Stefan was an exceptional athlete in his own right. At the age of 20, in 1985, he was selected to join the prestigious “Aufbaukader”—development squad—for the German national decathlon team. However, just months after he started training with the squad, Stefan’s car was struck head-on by a drunk driver, leaving him with serious injuries and blind in one eye. With one terrible stroke of misfortune, his dream of competing in the Olympics
was stolen.

“I never even competed in a full decathlon,” reflects Stefan, whose grandfather, Richard Schauffele, showed similar ability in the early 1900s, without reaching the Olympic stage. “I showed promise, and there was hope. People would tell me how good I was, but I never got the chance to prove it. In hospital, I promised myself that if I ever have children, they would absolutely reach the limitation of their abilities. That explains my motivation. I promised Xander that he would find out how good he is, because that is the one thing I was deprived of.”

It was particularly poignant, 36 years later, when Stefan’s second son, Xander, represented the United States in the Tokyo Olympics. “My dad’s whole life was dedicated to trying to compete in the Olympics,” Xander says. “Lots of the stuff he taught me growing up—like trying to be good at every part of my game—it has the decathlete’s approach to it.”

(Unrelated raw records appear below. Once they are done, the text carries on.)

(* ===== verification/HashMap.v ===== *)
(** Chained hash map: [src/util/hashmap.go].

    The table maps a hash code to a chain of entries, newest first.  Keys and
    values share the type [T] (Go's [util.T]); [eq] and [hash] are the closures
    given to [NewHashMap].  Go iterates over the table in an unspecified order,
    so [Iter] and the operations built on it take the order in which the table's
    hash codes are enumerated as an argument, and the theorems hold for every
    order.  The hypotheses on [eq] and [hash] are what callers must provide: an
    equivalence that the hash respects. *)
From Stdlib Require Import ZArith Lia.
From stdpp Require Import base gmap list fin_maps.
From S2P Require Import Prelude.

Section Model.
Context {T : Type} (eq : T -> T -> bool) (hash : T -> Z).

Record HashMap := { table : gmap Z (list (T * T)); size : Z }.

Definition NewHashMap : HashMap := {| table := ∅; size := 0 |}.

(** [h.table[hash]]; a missing chain is the nil entry. *)
Definition bucket (h : HashMap) (i : Z) : list (T * T) := default [] (table h !! i).

(** The loop of [Get] over one chain. *)
Fixpoint chain_get (b : list (T * T)) (k : T) : option T :=
  match b with
  | [] => None
  | (k', v) :: b => if eq k' k then Some v else chain_get b k
  end.

Definition Get (h : HashMap) (k : T) : option T := chain_get (bucket h (hash k)) k.

(** The loop of [Put]: [Some] of the chain with the first matching entry
    overwritten, [None] when no entry matches. *)
Fixpoint chain_set (b : list (T * T)) (k v : T) : option (list (T * T)) :=
  match b with
  | [] => None
  | (k', v') :: b =>
      if eq k' k then Some ((k', v) :: b)
      else b' ← chain_set b k v; Some ((k', v') :: b')
  end.

Definition Put (h : HashMap) (k v : T) : HashMap :=
  let head := bucket h (hash k) in
  match chain_set head k v with
  | Some b => {| table := <[hash k := b]> (table h); size := size h |}
  | None => {| table := <[hash k := (k, v) :: head]> (table h); size := size h + 1 |}
  end.

(** The loop of [Delete]: unlink the first matching entry. *)
Fixpoint chain_delete (b : list (T * T)) (k : T) : option (list (T * T)) :=
  match b with
  | [] => None
  | (k', v') :: b =>
      if eq k' k then Some b
      else b' ← chain_delete b k; Some ((k', v') :: b')
  end.

Definition Delete (h : HashMap) (k : T) : HashMap :=
  match chain_delete (bucket h (hash k)) k with
  | Some b => {| table := <[hash k := b]> (table h); size := size h - 1 |}
  | None => h
  end.

Definition Len (h : HashMap) : Z := size h.

(** [Iter]: the callback threads the state it closes over. *)
Fixpoint iter_chain {A} (f : T -> T -> A -> bool * A) (b : list (T * T)) (a : A) : bool * A :=
  match b with
  | [] => (false, a)
  | (k, v) :: b => let '(stop, a') := f k v a in if stop then (true, a') else iter_chain f b a'
  end.
Fixpoint Iter {A} (order : list Z) (h : HashMap) (f : T -> T -> A -> bool * A) (a : A) : bool * A :=
  match order with
  | [] => (false, a)
  | i :: order =>
      let '(stop, a') := iter_chain f (bucket h i) a in
      if stop then (true, a') else Iter order h f a'
  end.

Definition put_all (order : list Z) (src dst : HashMap) : HashMap :=
  (Iter order src (fun k v d => (false, Put d k v)) dst).2.

Definition Copy (order : list Z) (h : HashMap) : HashMap := put_all order h NewHashMap.

Definition Equal (order : list Z) (h other : HashMap) : bool :=
  if negb (Len h =? Len other)%Z then false
  else negb (Iter order h (fun k v (_ : unit) =>
               match Get other k with
               | None => (true, tt)
               | Some ov => (negb (eq v ov), tt)
               end) tt).1.
(** The hash of the contents.  Arrays, sets and objects carry a hash that is
    maintained as they are built (Containers.v); it is this one as long as no key of
    an object is overwritten and a sorted array is not changed (ObjectTable.v,
    SetTable.v).  The cases of [Expr.Hash] other than the terms are added in the
    order of the source. *)
Fixpoint Hash (v : value) : Z :=
  match v with
  | Null => 0
  | Boolean b => if b then 1 else 0
  | Number n => num_hash n
  | Str s => wrap64 (xxhash_string s)
  | Var x => wrap64 (xxhash_string x)
  | Ref ts | Call ts => sum_hash Hash ts
  | Array elems => sum_hash Hash elems
  | Object kvs => sum_hash (fun kv => addw (Hash kv.1) (Hash kv.2)) kvs
  | SetV keys => sum_hash Hash keys
  | ArrayComprehension t b => addw (Hash t) (sum_hash Expr_Hash b)
  | ObjectComprehension k v b => addw (addw (Hash k) (Hash v)) (sum_hash Expr_Hash b)
  | SetComprehension t b => addw (Hash t) (sum_hash Expr_Hash b)
  end
with Expr_Hash (e : expr) : Z :=
  match e with
  | Expr ts ws i n =>
      let s := Terms_Hash ts i in
      let s := if n then addw s 1 else s in
      fold_left (fun s w => addw s (addw (Hash w.1) (Hash w.2))) ws s
  end
with Terms_Hash (t : terms) (s : Z) : Z :=
  match t with
  | TSome l => addw s (sum_hash Hash l)
  | TTerms l => fold_left (fun s t => addw s (Hash t)) l s
  | TTerm t => addw s (Hash t)
  | TEvery _ _ _ _ => s
  end.
End Hash.

(** ** Ground and constant values *)

(** The head of a reference and the operator of a call expression are not
    looked at.  ([ts[1:]] panics on an empty call, which the parser never
    builds.) *)
Fixpoint IsGround (v : value) : bool :=
  match v with
  | Null | Boolean _ | Number _ | Str _ => true
  | Var _ => false
  | Ref ts => match ts with [] => true | _ :: ts => forallb IsGround ts end
  | Array l | SetV l | Call l => forallb IsGround l
  | Object kvs => forallb (fun kv => IsGround kv.1 && IsGround kv.2) kvs
  | ArrayComprehension t b => IsGround t && forallb Expr_IsGround b
  | ObjectComprehension k v b => IsGround k && IsGround v && forallb Expr_IsGround b
  | SetComprehension t b => IsGround t && forallb Expr_IsGround b
  end
with Expr_IsGround (e : expr) : bool :=
  match e with Expr ts _ _ _ => Terms_IsGround ts end
with Terms_IsGround (t : terms) : bool :=
  match t with
  | TTerms l => match l with [] => true | _ :: l => forallb IsGround l end
  | TTerm t => IsGround t
  | TSome _ | TEvery _ _ _ _ => true
  end.

(** The visitor stops at the first variable, reference, comprehension or call,
    and otherwise walks into arrays, objects and sets. *)
Fixpoint IsConstant (v : value) : bool :=
  match v with
  | Null | Boolean _ | Number _ | Str _ => true
  | Var _ | Ref _ | ArrayComprehension _ _ | ObjectComprehension _ _ _
  | SetComprehension _ _ | Call _ => false
  | Array l | SetV l => forallb IsConstant l
  | Object kvs => forallb (fun kv => IsConstant kv.1 && IsConstant kv.2) kvs
  end.

Definition IsComprehension (v : value) : bool :=
  match v with
  | ArrayComprehension _ _ | ObjectComprehension _ _ _ | SetComprehension _ _ => true
  | _ => false
  end.

Definition IsScalar (v : value) : bool :=
  match v with Str _ | Number _ | Boolean _ | Null => true | _ => false end.

(** Every number of the value, also inside bodies, satisfies [p]. *)
Section NumsAll.
Context (p : number -> bool).
Fixpoint nums_all (v : value) : bool :=
  match v with
  | Null | Boolean _ | Str _ | Var _ => true
  | Number n => p n
  | Ref l | Array l | SetV l | Call l => forallb nums_all l
  | Object kvs => forallb (fun kv => nums_all kv.1 && nums_all kv.2) kvs
  | ArrayComprehension t b => nums_all t && forallb expr_nums_all b
  | ObjectComprehension k v b => nums_all k && nums_all v && forallb expr_nums_all b
  | SetComprehension t b => nums_all t && forallb expr_nums_all b
  end
with expr_nums_all (e : expr) : bool :=
  match e with
  | Expr ts ws _ _ => terms_nums_all ts && forallb (fun w => nums_all w.1 && nums_all w.2) ws
  end
with terms_nums_all (t : terms) : bool :=
  match t with
  | TTerm t => nums_all t
  | TTerms l | TSome l => forallb nums_all l
  | TEvery k v d b =>
      match k with Some k => nums_all k | None => true end && nums_all v && nums_all d &&
      forallb expr_nums_all b
  end.
End NumsAll.

(** A number whose float64 conversion is no range error. *)
Definition num_in_range (n : number) : bool :=
  match ParseFloat_int (num_rat n) with Some _ => true | None => false end.

(** ** Values that compare equal are indistinguishable to Hash and IsGround *)
Lemma slice_congr {A} (cmp : A -> A -> comparison) (ok : A -> bool) (R : A -> A -> Prop) l l' :
  Forall (fun a => forall b, cmp a b = Eq -> ok a = true -> ok b = true -> R a b) l ->
  slice_compare cmp l l' = Eq -> forallb ok l = true -> forallb ok l' = true -> Forall2 R l l'.
Proof.
  intros H. revert l'. induction H as [|a l Ha _ IH]; intros [|b l']; simpl; try done.
  intros [E1 E2]%cmp_then_eq [O1 O2]%andb_true_iff [O3 O4]%andb_true_iff.
  constructor; auto.
Qed.

Lemma pair_congr {A} (cmp : A -> A -> comparison) (ok : A -> bool) (R : A -> A -> Prop) l l' :
  Forall (fun p => (forall b, cmp p.1 b = Eq -> ok p.1 = true -> ok b = true -> R p.1 b) /\
                   (forall b, cmp p.2 b = Eq -> ok p.2 = true -> ok b = true -> R p.2 b)) l ->
  slice_compare (pair_compare cmp) l l' = Eq ->
  forallb (fun p => ok p.1 && ok p.2) l = true -> forallb (fun p => ok p.1 && ok p.2) l' = true ->
  Forall2 (fun p q => R p.1 q.1 /\ R p.2 q.2) l l'.
Proof.
  intros H. apply slice_congr. eapply Forall_impl; [exact H|]. intros p [H1 H2] q.
  intros [E1 E2]%cmp_then_eq [O1 O2]%andb_true_iff [O3 O4]%andb_true_iff. auto.
Qed.
Lemma s_Contains_congr s x y :
  set_wf s -> key_ok x = true -> key_ok y = true ->
  (Z.of_nat (length (s_keys s)) < two64)%Z -> Compare x y = Eq ->
  s_Contains s y = s_Contains s x.
Proof.
  intros W Hx Hy Hlen E. rewrite !s_Contains_ok by done. unfold set_mem.
  by rewrite (sfind_cmp_eq Compare id x y).
Qed.

Lemma s_filter_ok s t (p : bool -> bool) :
  set_wf s -> set_wf t ->
  (Z.of_nat (length (s_keys s)) < two64)%Z -> (Z.of_nat (length (s_keys t)) < two64)%Z ->
  let r := s_add_all newset (List.filter (fun x => p (s_Contains t x)) (s_Slice s)) in
  set_wf r /\
  forall x, key_ok x = true -> s_Contains r x = s_Contains s x && p (s_Contains t x).
Proof.
  intros Ws Wt Ls Lt r.
  pose proof (s_Slice_ok s Ws) as Hok. pose proof (s_Slice_perm s Ws) as P.
  assert (Hok' : Forall (fun x => key_ok x = true)
                   (List.filter (fun x => p (s_Contains t x)) (s_Slice s))).
  { rewrite Forall_forall in Hok |- *. intros x Hx. apply Hok.
    apply list_elem_of_In in Hx. apply filter_In in Hx as [Hx _].
    by apply list_elem_of_In. }
  assert (Hle : (length (List.filter (fun x => p (s_Contains t x)) (s_Slice s)) <=
                 length (s_keys s))%nat) by (rewrite <- P; apply List.filter_length_le).
  destruct (NewSet_ok _ Hok') as (W & L & C); [lia|].
  split; [done|]. intros x Hx. change r with (NewSet (List.filter (fun x => p (s_Contains t x)) (s_Slice s))).
  rewrite C by done. rewrite (existsb_Equal_filter (fun x => p (s_Contains t x))).
  - f_equal. rewrite s_Contains_ok by done. by rewrite set_mem_existsb.
  - intros y Hy E. f_equal. apply s_Contains_congr; try done.
    rewrite Forall_forall in Hok. by apply Hok.
Qed.
End Algebra.

(** Union, intersection and difference of two sets contain what their names
    say, although [Intersect] ranges over whichever operand is smaller. *)
Theorem set_algebra `{X : XXHash} (l1 l2 : list value) (x : value) :
  Forall (fun x => key_ok x = true) l1 -> Forall (fun x => key_ok x = true) l2 ->
  (Z.of_nat (length l1 + length l2) < two64)%Z -> key_ok x = true ->
  let s := NewSet l1 in
  let t := NewSet l2 in
  s_Contains (s_Union s t) x = s_Contains s x || s_Contains t x /\
  s_Contains (s_Intersect s t) x = s_Contains s x && s_Contains t x /\
  s_Contains (s_Diff s t) x = s_Contains s x && negb (s_Contains t x).
Proof.
  intros H1 H2 Hlen Hx s t.
  destruct (NewSet_ok l1 H1) as (Ws & Ls & Cs); [lia|].
  destruct (NewSet_ok l2 H2) as (Wt & Lt & Ct); [lia|].
  fold s in Ws, Ls. fold t in Wt, Lt. clearbody s t.
  split_ands.
  - destruct (NewSet_ok (s_Slice s ++ s_Slice t)) as (Wu & Lu & Cu).
    + apply Forall_app. split; by apply s_Slice_ok.
    + rewrite length_app, !s_Slice_perm by done. lia.
    + unfold s_Union, s_add_all. rewrite <- (fold_left_app s_insert (s_Slice s) (s_Slice t)).
      unfold NewSet, s_add_all in Cu. rewrite Cu by done. rewrite existsb_app.
      rewrite !s_Contains_ok, !set_mem_existsb by (done || lia). done.
  - unfold s_Intersect. destruct (_ <? _)%Z.
    + rewrite (andb_comm (s_Contains s x)). apply (s_filter_ok t s id); done || lia.
    + apply (s_filter_ok s t id); done || lia.
  - apply (s_filter_ok s t negb); done || lia.
Qed.

Lemma set_algebra_witness :
  let s := @NewSet xx_length [Number (NInt 1); Number (NInt 2); Str "a"]%string in
  let t := @NewSet xx_length [Str "b"; Number (NInt 2)]%string in
  s_Slice (@s_Intersect xx_length s t) = [Number (NInt 2)] /\
  @s_Contains xx_length (@s_Union xx_length s t) (Str "b") = true.
Proof.
  intros s t. split; [vm_compute; reflexivity|].
  pose proof (@set_algebra xx_length [Number (NInt 1); Number (NInt 2); Str "a"]%string
    [Str "b"; Number (NInt 2)]%string (Str "b") ltac:(repeat constructor)
    ltac:(repeat constructor) ltac:(vm_compute; reflexivity) ltac:(vm_compute; reflexivity)) as A.
  fold s t in A. destruct A as [-> _]. vm_compute. reflexivity.
Defined.

Lemma covers_existsb l1 l2 :
  (forall x, x ∈ l1 -> existsb (Equal x) l2 = true) -> covers Compare id l1 l2.
Proof.
  intros H x Hx. specialize (H x Hx). apply existsb_exists in H as (y & Hy & E).
  exists y. split; [by apply list_elem_of_In|by apply Equal_true].
Qed.

Lemma existsb_Equal_refl x l : x ∈ l -> existsb (Equal x) l = true.
Proof.
  intros Hx. apply existsb_exists. exists x. split; [by apply list_elem_of_In|].
  apply Equal_true, (cmp_refl Compare).
Qed.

The Tokyo Games were the Covid games, postponed by a year to 2021. Schauffele could take two people with him, so he took his caddie, Austin Kaiser, and his father. Similarly to this year’s PGA Championship, he had to hold his nerve down a tense final stretch at Kasumigaseki Country Club, as Rory Sabbatini—representing Slovakia—made a spirited late charge. Schauffele prevailed by a single shot to bring home gold.

“The Olympics are so special to me because of my dad,” Xander says. “I know that the Olympic gold medal is pretty much the coolest thing I could deliver as a son to a father. It was almost like a Schauffele curse that no one was able to cross the finish line. For me to achieve it for my family is something no one can ever take away from us.”

An American in Paris

It is 8 am on a Thursday morning in Hawaii when Stefan speaks to Kingdom, with a full day’s groundwork ahead. But as we discuss the moment that his son won gold, the emotion rises fast.

“Xander just… [pause], I don’t know,” says Stefan. “Well, he said to me that he went out and won the gold medal for me.”

Words that mean so much can be the hardest to speak.

“During play I am an observer and not a spectator,” continues Stefan, quickly recovering, “because I am so involved, and I look at statistics, and I work out percentages, and I am very analytical, and so during play it is not emotional. On the final hole in Tokyo, they had TV cameras in my face, trying to catch me crying—you know, that’s television—but I was not emotional then. The game is not over until it’s over, and I was rather stoic, but my God, once…. [pause]—you see, I have to take a breath—once Xander stood on the podium, the floodgates opened. At that moment, I melted. For me [pause]… it can’t be topped. It was wonderful.”

Qualifying for the U.S. Olympic men’s golf team is one of the hardest tasks in sports. Only four men can go, based on the World Ranking, and at the time of writing, six of the world’s top 10 were American. (Schauffele’s victory at Valhalla pushed him to a career-high second place in the ranking, though he slipped to No. 3 after the U.S. Open.) Schauffele has deservedly earned a return trip to the Games, where he will represent the U.S. alongside World No. 1 Scottie Scheffler, Wyndham Clark, and Collin Morikawa.

The Paris Olympics will be another nerve-racking test for Schauffele. And yet, his ability to simplify the moment—and, perhaps, to think back to a few of Dad’s yardage book notes—should help him focus if he works his way into contention again.